◆ Directions for this task ◆
Among the lines below, count those that include "objects", and state the count alone.

····················

(** * Push.js: agent dispatch and notification lifecycle

    A shallow embedding of [src/classes/Push.js] and of the Service-Worker
    agent (MobileChromeAgent), followed by the properties of the
    creation, closure and registry operations.

    JavaScript objects keyed by integers are association lists kept in
    ascending key order (the order [for ... in] enumerates them);
    exceptions and the mutable fields of the [Push] instance are threaded
    through a state-and-exception monad; calls that leave the class
    (agent probes, agent calls, the permission gate, the promise's
    [resolve] and [reject]) are recorded in a log so that their order can
    be stated. *)

From Stdlib Require Import List Ascii String Arith Bool Lia Sorted.
Import ListNotations.
Local Open Scope string_scope.
Local Open Scope list_scope.

(** ** JavaScript objects with integer keys *)

Module JSObject.
Section Obj.
Context {V : Type}.


(** [o[k]], with [None] standing for a key that is not an own property. *)
Fixpoint get (k : nat) (o : list (nat * V)) : option V :=
  match o with
  | [] => None
  | (k', v) :: o' => if Nat.eqb k k' then Some v else get k o'
  end.

(** [o.hasOwnProperty(k)] *)
Fixpoint hasOwnProperty (k : nat) (o : list (nat * V)) : bool :=
  match o with
  | [] => false
  | (k', _) :: o' => if Nat.eqb k k' then true else hasOwnProperty k o'
  end.

(** [o[k] = v]: an existing key is overwritten in place, a new integer
    key takes its place in ascending order. *)
Fixpoint set (k : nat) (v : V) (o : list (nat * V)) : list (nat * V) :=
  match o with
  | [] => [(k, v)]
  | (k', v') :: o' =>
      if Nat.eqb k k' then (k, v) :: o'
      else if Nat.ltb k k' then (k, v) :: (k', v') :: o'
      else (k', v') :: set k v o'
  end.

(** [delete o[k]] *)
Fixpoint delete (k : nat) (o : list (nat * V)) : list (nat * V) :=
  match o with
  | [] => []
  | (k', v') :: o' =>
      if Nat.eqb k k' then delete k o' else (k', v') :: delete k o'
  end.

(** The keys in the order [for (key in o)] visits them. *)
Definition keys (o : list (nat * V)) : list nat := map fst o.

(** Every key is below [n]. *)
Definition below (n : nat) (o : list (nat * V)) : Prop :=
  Forall (fun kv => fst kv < n) o.
End Obj.
End JSObject.

(** ** Values *)

Inductive AgentKind := Desktop | Chrome | Firefox | MS | WebKit.

(** A native notification record: an object identity and its [tag]. *)
Record Notification := { nid : nat; tag : string }.

Inductive JSValue := JNull | JUndefined | JObj (n : Notification).

(** What a [throw] or a [reject] carries. *)
Inductive Thrown :=
| ErrorObj (msg : string)       (* new Error(msg) *)
| TypeErrorObj (what : string)  (* raised by the engine *)
| StringValue (s : string).     (* reject("...") *)

(** A function value; only its identity matters here. *)
Record Callback := { cb_name : string }.

(** The options of one [create] call that Push.js reads. *)
Record Options := {
  timeout : option nat;
  onShow : option Callback;
  onError : option Callback;
  onClick : option Callback;
  onClose : option Callback;
  link : option string
}.

(** [{}] *)
Definition noOptions : Options :=
  {| timeout := None; onShow := None; onError := None; onClick := None;
     onClose := None; link := None |}.

(** The title argument of [create]: a string or any other value. *)
Inductive Title := TitleString (s : string) | TitleOther.

(** What the creation future is resolved with: the wrapper built by
    [_prepareNotification] (it closes over the id) or the object [{}]. *)
Inductive Handle := Wrapper (id : nat) | EmptyHandle.

(** What a listener attached to a native record does when it fires. *)
Inductive Listener :=
| UserListener (c : Callback)             (* options.onShow / onError / onClick *)
| OnCloseListener (id : nat)
    (c : option Callback).                (* () => onClose(id) *)

(** The progress of one MobileChromeAgent.create call. *)
Inductive SWStage := AwaitReady | AwaitShown | AwaitList.

Record SWRequest := {
  sw_promise : nat;    (* the future whose [resolve] the callback holds *)
  sw_id : nat;         (* the id argument: [_currentId] at dispatch *)
  sw_title : string;
  sw_options : Options;
  sw_path : string;    (* config().serviceWorker *)
  sw_stage : SWStage
}.

Record PermRequest := {
  pr_promise : nat;
  pr_title : string;
  pr_options : option Options
}.

(** Calls that leave the class, in the order they are made. *)
Inductive Event :=
| EvIsSupported (a : AgentKind)
| EvAgentCreate (a : AgentKind) (title : string)
| EvAgentClose (a : AgentKind) (v : JSValue)
| EvPermissionHas
| EvPermissionRequest (promise : nat)
| EvResolve (promise : nat) (h : Handle)
| EvReject (promise : nat) (e : Thrown)
| EvSetTimeout (id : nat) (delay : nat)
| EvSWRegister (path : string)
| EvSWShowNotification (title : string) (id : nat)
| EvSWGetNotifications
| EvSWPostMessage
| EvSWAddMessageListener
| EvUserCallback (c : Callback)
| EvUncaught (e : Thrown).

(** ** The host environment *)

Inductive AgentResult := Returns (v : JSValue) | Throws (e : Thrown).

(** The strings of the Messages module, which Push.js imports. *)
Record Messages := {
  unknown_interface : string;
  sw_notification_error : string;
  sw_registration_error : string
}.

(** What the window offers during one synchronous run of the code: the
    answer of each agent's [isSupported], what the [create] of each
    synchronous agent does, and the permission state. *)
Record Env := {
  isSupported : AgentKind -> bool;
  agentCreate : AgentKind -> string -> Options -> AgentResult;
  permissionHas : bool;
  messages : Messages
}.

(** ** The state *)

Record World := {
  _currentId : nat;                         (* this._currentId *)
  _notifications : list (nat * JSValue);    (* this._notifications *)
  _configuration : string;                  (* this._configuration.serviceWorker *)
  listeners : list (Notification * string * Listener);
  timers : list (nat * nat);                (* (id, delay) of a pending setTimeout *)
  swRequests : list SWRequest;
  swMessageListeners : nat;
  permRequests : list PermRequest;
  nextPromise : nat;
  log : list Event
}.

(** The state after the constructor. *)
Definition newPush : World :=
  {| _currentId := 0; _notifications := [];
     _configuration := "./serviceWorker.js";
     listeners := []; timers := []; swRequests := [];
     swMessageListeners := 0; permRequests := []; nextPromise := 0;
     log := [] |}.

Definition set_currentId (n : nat) (w : World) : World :=
  {| _currentId := n; _notifications := _notifications w;
     _configuration := _configuration w; listeners := listeners w;
     timers := timers w; swRequests := swRequests w;
     swMessageListeners := swMessageListeners w;
     permRequests := permRequests w; nextPromise := nextPromise w;
     log := log w |}.

Definition set_notifications (o : list (nat * JSValue)) (w : World) : World :=
  {| _currentId := _currentId w; _notifications := o;
     _configuration := _configuration w; listeners := listeners w;
     timers := timers w; swRequests := swRequests w;
     swMessageListeners := swMessageListeners w;
     permRequests := permRequests w; nextPromise := nextPromise w;
     log := log w |}.

Definition set_listeners (l : list (Notification * string * Listener)) (w : World) : World :=
  {| _currentId := _currentId w; _notifications := _notifications w;
     _configuration := _configuration w; listeners := l;
     timers := timers w; swRequests := swRequests w;
     swMessageListeners := swMessageListeners w;
     permRequests := permRequests w; nextPromise := nextPromise w;
     log := log w |}.

Definition set_timers (l : list (nat * nat)) (w : World) : World :=
  {| _currentId := _currentId w; _notifications := _notifications w;
     _configuration := _configuration w; listeners := listeners w;
     timers := l; swRequests := swRequests w;
     swMessageListeners := swMessageListeners w;
     permRequests := permRequests w; nextPromise := nextPromise w;
     log := log w |}.

Definition set_swRequests (l : list SWRequest) (w : World) : World :=
  {| _currentId := _currentId w; _notifications := _notifications w;
     _configuration := _configuration w; listeners := listeners w;
     timers := timers w; swRequests := l;
     swMessageListeners := swMessageListeners w;
     permRequests := permRequests w; nextPromise := nextPromise w;
     log := log w |}.

Definition set_swMessageListeners (n : nat) (w : World) : World :=
  {| _currentId := _currentId w; _notifications := _notifications w;
     _configuration := _configuration w; listeners := listeners w;
     timers := timers w; swRequests := swRequests w;
     swMessageListeners := n;
     permRequests := permRequests w; nextPromise := nextPromise w;
     log := log w |}.

Definition set_permRequests (l : list PermRequest) (w : World) : World :=
  {| _currentId := _currentId w; _notifications := _notifications w;
     _configuration := _configuration w; listeners := listeners w;
     timers := timers w; swRequests := swRequests w;
     swMessageListeners := swMessageListeners w;
     permRequests := l; nextPromise := nextPromise w;
     log := log w |}.

Definition set_nextPromise (n : nat) (w : World) : World :=
  {| _currentId := _currentId w; _notifications := _notifications w;
     _configuration := _configuration w; listeners := listeners w;
     timers := timers w; swRequests := swRequests w;
     swMessageListeners := swMessageListeners w;
     permRequests := permRequests w; nextPromise := n;
     log := log w |}.

Definition set_log (l : list Event) (w : World) : World :=
  {| _currentId := _currentId w; _notifications := _notifications w;
     _configuration := _configuration w; listeners := listeners w;
     timers := timers w; swRequests := swRequests w;
     swMessageListeners := swMessageListeners w;
     permRequests := permRequests w; nextPromise := nextPromise w;
     log := l |}.

(** ** The state-and-exception monad *)

Inductive Result (A : Type) :=
| Ok (a : A) (w : World)
| Throw (e : Thrown) (w : World).
Arguments Ok {A} a w.
Arguments Throw {A} e w.

Definition M (A : Type) := World -> Result A.

Definition ret {A} (a : A) : M A := fun w => Ok a w.

Definition bind {A B} (m : M A) (k : A -> M B) : M B :=
  fun w => match m w with
           | Ok a w' => k a w'
           | Throw e w' => Throw e w'
           end.

Definition throw {A} (e : Thrown) : M A := fun w => Throw e w.

(** [try { m } catch (e) { h e }] *)
Definition try_catch {A} (m : M A) (h : Thrown -> M A) : M A :=
  fun w => match m w with
           | Ok a w' => Ok a w'
           | Throw e w' => h e w'
           end.

Definition gets {A} (f : World -> A) : M A := fun w => Ok (f w) w.
Definition modify (f : World -> World) : M unit := fun w => Ok tt (f w).
Definition emit (ev : Event) : M unit :=
  modify (fun w => set_log (log w ++ [ev]) w).

(** The state a computation ends in, whether it returns or throws. *)
Definition final {A} (r : Result A) : World :=
  match r with Ok _ w => w | Throw _ w => w end.

(** What a computation returns, if it returns; what it throws, if it
    throws. *)
Definition returned {A} (r : Result A) : option A :=
  match r with Ok a _ => Some a | Throw _ _ => None end.

Definition thrown {A} (r : Result A) : option Thrown :=
  match r with Ok _ _ => None | Throw e _ => Some e end.

Declare Scope js_scope.
Delimit Scope js_scope with js.
Notation "x <- m ;; k" := (bind m (fun x => k))
  (at level 61, m at next level, right associativity) : js_scope.
Notation "m ;; k" := (bind m (fun _ => k))
  (at level 61, right associativity) : js_scope.
Local Open Scope js_scope.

····················

◆ Exercise output ◆
2